**ACTIVITY**
A single stretch of the material below is to be transcribed exactly, starting at the line with "(** The number" and ending after the line with "let year := Date.getFullYear now in".
---
Lemma failed_audit_insert_witness :
  Db.jobs (Jobs.put_status Sample.audit_insert_fails Sample.later Sample.the_installer
             1000 (Sample.job_body "arrived") (Sample.db en_route pending)).1 !! 1000%N
  = Some (job_after Sample.later arrived (Sample.the_job en_route))
  /\ Db.job_status_updates
       (Jobs.put_status Sample.audit_insert_fails Sample.later Sample.the_installer
          1000 (Sample.job_body "arrived") (Sample.db en_route pending)).1
     = []
  /\ exists e,
       (Jobs.put_status Sample.audit_insert_fails Sample.later Sample.the_installer
          1000 (Sample.job_body "arrived") (Sample.db en_route pending)).2
       = ServerError e.
Proof.
  apply (status_write_then_audit_insert Sample.audit_insert_fails Sample.later
           Sample.the_installer 1000%N (Sample.job_body "arrived")
           (Sample.db en_route pending) (Sample.the_job en_route) arrived).
  - apply (bool_decide_unpack _). vm_compute. exact I.
  - reflexivity.
  - reflexivity.
  - left. reflexivity.
  - constructor.
  - reflexivity.
  - reflexivity.
Defined.

(** C5.  When the status write of a transition goes through, the stored
    job has the requested status; going to [in_progress] it gets
    [actual_start_time = now] if it had none and keeps the one it had
    otherwise; going to [completed] it gets [actual_end_time = now]; in
    every other transition the two timestamps stay as they were. *)
Theorem transition_stamps_start_and_end_time (flt : Faults) (now : Date.t)
    (user : User.t) (jobId : UUID) (body : Jobs.StatusBody) (db : Db.t)
    (j : Job.t) (requested : JobStatus) :
  consistent db ->
  Jobs.validationResult body = Some requested ->
  Db.jobs db !! jobId = Some j ->
  may_update_job user j ->
  Spec.allowed_next (Job.status j) requested ->
  job_update_rejects flt = false ->
  exists j',
    Db.jobs (Jobs.put_status flt now user jobId body db).1 !! jobId = Some j'
    /\ Job.status j' = requested
    /\ (requested = in_progress ->
          Job.actual_start_time j'
          = match Job.actual_start_time j with
            | Some t => Some t
            | None => Some now
            end)
    /\ (requested <> in_progress -> Job.actual_start_time j' = Job.actual_start_time j)
    /\ (requested = completed -> Job.actual_end_time j' = Some now)
    /\ (requested <> completed -> Job.actual_end_time j' = Job.actual_end_time j).
Proof.
  intros Hc Hv Hj Hp Ha Hf.
  destruct (consistent_job _ _ _ Hc Hj) as [Hid _].
  exists (job_after now requested j).
  rewrite (transition_jobs_table flt now user jobId body db j requested
             Hv Hj Hid Hp Ha), Hf, lookup_insert_eq.
  split; [done|]. split; [done|].
  unfold job_after; cbn. repeat split.
  - intros ->. by destruct (Job.actual_start_time j).
  - intros Hn. rewrite (bool_decide_eq_false_2 _ Hn).
    by destruct (Job.actual_start_time j).
  - intros ->. done.
  - intros Hn. by rewrite (bool_decide_eq_false_2 _ Hn).
Qed.

Lemma stamped_times_witness :
  exists j',
    Db.jobs (Jobs.put_status no_faults Sample.later Sample.the_installer 1000
               (Sample.job_body "in_progress") (Sample.db arrived pending)).1 !! 1000%N
    = Some j'
    /\ Job.status j' = in_progress
    /\ Job.actual_start_time j' = Some Sample.later.
Proof.
  destruct (transition_stamps_start_and_end_time no_faults Sample.later
              Sample.the_installer 1000%N (Sample.job_body "in_progress")
              (Sample.db arrived pending) (Sample.the_job arrived) in_progress)
    as (j' & Hj' & Hs & Hst & _).
  - apply (bool_decide_unpack _). vm_compute. exact I.
  - reflexivity.
  - reflexivity.
  - left. reflexivity.
  - constructor.
  - reflexivity.
  - exists j'. split; [exact Hj'|]. split; [exact Hs|]. apply Hst. reflexivity.
Defined.





Ltac cases_below i n :=
  match n with
  | O => exfalso; lia
  | S ?m => destruct i as [|i]; [ | cases_below i m ]
  end.

(** C8.  The progress percentage is between 0 and 100 for every order,
    0 for a cancelled order, 100 for a completed one, and does not
    decrease along the happy path from [pending] to [completed]. *)
Theorem progress_percentage_bounds_and_monotone :
  (forall o : Order.t, 0 <= Order.getProgressPercentage o <= 100)
  /\ (forall o : Order.t,
        Order.status o = order_cancelled -> Order.getProgressPercentage o = 0)
  /\ (forall o : Order.t,
        Order.status o = order_completed -> Order.getProgressPercentage o = 100)
  /\ (forall (i k : nat) (o1 o2 : Order.t),
        (i <= k)%nat ->
        Spec.happy_path !! i = Some (Order.status o1) ->
        Spec.happy_path !! k = Some (Order.status o2) ->
        Order.getProgressPercentage o1 <= Order.getProgressPercentage o2).
Proof.
  unfold Order.getProgressPercentage.
  split; [|split; [|split]].
  - intros o. destruct (Order.status o); cbn; lia.
  - intros o ->. reflexivity.
  - intros o ->. reflexivity.
  - intros i k o1 o2 Hik H1 H2.
    assert (i < 14)%nat as Hi by (apply lookup_lt_Some in H1; exact H1).
    assert (k < 14)%nat as Hk by (apply lookup_lt_Some in H2; exact H2).
    revert H1 H2. generalize (Order.status o1) (Order.status o2). intros s1 s2 H1 H2.
    cases_below i 14%nat; cases_below k 14%nat;
      try (exfalso; lia);
      injection H1 as <-; injection H2 as <-; cbn; lia.
Qed.

Lemma progress_percentage_witness :
  Order.getProgressPercentage (Sample.the_order order_cancelled) = 0
  /\ Order.getProgressPercentage (Sample.the_order in_production)
     <= Order.getProgressPercentage (Sample.the_order delivered).
Proof.
  split.
  - apply (proj1 (proj2 progress_percentage_bounds_and_monotone)). reflexivity.
  - apply (proj2 (proj2 (proj2 progress_percentage_bounds_and_monotone)) 5%nat 9%nat).
    + lia.
    + reflexivity.
    + reflexivity.
Defined.

(** The number the [beforeCreate] hook of the model computes when it
    runs on an instance whose order number is missing or empty:
    [WM-<year>-<sequence>], the year being the current year in decimal and
    the sequence the decimal numeral of the number of stored orders created
    in that year plus one, with zeros in front up to six characters; when
    no stored order was created in the current year the sequence is
    [000001]. *)
Lemma generated_order_number_format (orders : gmap UUID Order.t) (now : Date.t)
    (order : Order.t) :
  JS.truthy (Order.order_number order) = false ->
  let year := Date.getFullYear now in
  let count := Order.count_created_in year orders in
  let digits := JS.String_of_nat (count + 1) in
  Order.order_number (Order.beforeCreate orders now order)
  = Some ("WM-" +:+ JS.String_of_Z year +:+ "-"
          +:+ Spec.zeros (6 - String.length digits) +:+ digits)
  /\ (Nat.of_uint <$> NilZero.uint_of_string digits) = Some (count + 1)%nat
  /\ (map_Forall (fun _ o => Date.getFullYear (Order.created_at o) <> year) orders ->
      Order.order_number (Order.beforeCreate orders now order)
      = Some ("WM-" +:+ JS.String_of_Z year +:+ "-000001")).
Proof.
  intros Hn year count digits.
  unfold Order.beforeCreate. rewrite Hn. cbn [negb Order.order_number Order.with_order_number].
  split; [|split].
  - fold year. fold count. fold digits. by rewrite padStart_zeros.
  - unfold digits, JS.String_of_nat.
    rewrite NilZero.usu by apply to_uint_not_Nil.
    cbn. by rewrite Unsigned.of_to.
  - intros Hnone. fold year. rewrite (count_created_in_none _ _ Hnone). reflexivity.
Qed.

Example hook_numbers_second_order_of_the_year :
  Order.order_number
    (Order.beforeCreate (Db.orders (Sample.db assigned pending)) Sample.later
       (Order.with_order_number None (Sample.the_order pending)))
  = Some "WM-2024-000002".
Proof.
  apply (generated_order_number_format (Db.orders (Sample.db assigned pending))
           Sample.later (Order.with_order_number None (Sample.the_order pending))).
  reflexivity.
Qed.

(** [Order.create] on an instance without an order number: the
    validation of the instance refuses it before [beforeCreate] runs. *)
Lemma Order_create_needs_number {R} (rejects : bool) (now : Date.t)
    (instance : Order.t) (db : Db.t) :
  Order.order_number instance = None ->
  OrdersCreate.Order_create (R:=R) rejects now instance db = (db, Handler.Throw).
Proof.
  intros Hnone. unfold OrdersCreate.Order_create, Order.validate.
  cbn [Order.beforeValidate Order.order_number Order.with_currency Order.with_notes].
  rewrite Hnone.
  rewrite (bool_decide_eq_false_2 (is_Some None) (is_Some_None (A:=string))).
  reflexivity.
Qed.

(** C9.  The route that creates orders passes no order number to
    [Order.create], and [Order.create] validates the instance, whose
    [order_number] must not be null, before the [beforeCreate] hook could
    fill the number in.  So no request to create an order stores one:
    whatever the body and whatever follows [Order.create] in the handler,
    the database is left as it was and the answer is not a success; a
    request of a director or manager that passes the validation chain and
    names an existing client (and, if it names a manager, an existing
    one) is answered 500. *)
Theorem order_create_without_number_is_rejected {P : Type} (rejects : bool)
    (newId : UUID) (now : Date.t) (user : User.t) (body : OrdersCreate.Body)
    (rest : Order.t -> Handler.t Db.t (Reply P) (Reply P)) (db : Db.t) :
  (OrdersCreate.create rejects newId now user body rest db).1 = db
  /\ (forall payload,
        (OrdersCreate.create rejects newId now user body rest db).2 <> Ok payload)
  /\ (User.role user ∈ [director; manager] ->
      OrdersCreate.valid body = true ->
      is_Some (Db.clients db !! OrdersCreate.client_id body) ->
      match OrdersCreate.assigned_manager_id body with
      | Some managerId => is_Some (OrdersCreate.find_manager db managerId)
      | None => True
      end ->
      (OrdersCreate.create rejects newId now user body rest db).2
      = Error 500 "Failed to create order").
Proof.
  unfold OrdersCreate.create, Handler.behind.
  destruct (decide (User.role user ∈ [director; manager])) as [Hr|Hr].
  2: { rewrite (bool_decide_eq_false_2 _ Hr). repeat split; try done. }
  rewrite (bool_decide_eq_true_2 _ Hr).
  unfold Handler.run, OrdersCreate.create_handler.
  destruct (OrdersCreate.valid body); cbn [negb].
  2: { repeat split; try done. }
  unfold mbind, Handler.bind, Handler.query, Handler.answer, mret, Handler.ret.
  destruct (Db.clients db !! OrdersCreate.client_id body) as [c|].
  2: { by repeat split. }
  destruct (OrdersCreate.assigned_manager_id body) as [managerId|].
  - destruct (OrdersCreate.find_manager db managerId) as [m|].
    + rewrite Order_create_needs_number by reflexivity. by repeat split.
    + by repeat split.
  - rewrite Order_create_needs_number by reflexivity. by repeat split.
Qed.
Lemma SelectUnspentWT_renders_Unspent_witness :
  In (sample_wt 900000)
    (@SelectUnspentWT sample_constants
       [sample_wt_status Byte.x53 500000; sample_wt 900000]).
Proof.
  apply (proj2 (@SelectUnspentWT_renders_Unspent sample_constants sample_status_constants
                  [sample_wt_status Byte.x53 500000; sample_wt 900000] (sample_wt 900000))).
  split; [right; left; reflexivity|reflexivity].
Defined.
---
**RESPONSE TO THE EXERCISE**
(** The number the [beforeCreate] hook of the model computes when it
    runs on an instance whose order number is missing or empty:
    [WM-<year>-<sequence>], the year being the current year in decimal and
    the sequence the decimal numeral of the number of stored orders created
    in that year plus one, with zeros in front up to six characters; when
    no stored order was created in the current year the sequence is
    [000001]. *)
Lemma generated_order_number_format (orders : gmap UUID Order.t) (now : Date.t)
    (order : Order.t) :
  JS.truthy (Order.order_number order) = false ->
  let year := Date.getFullYear now in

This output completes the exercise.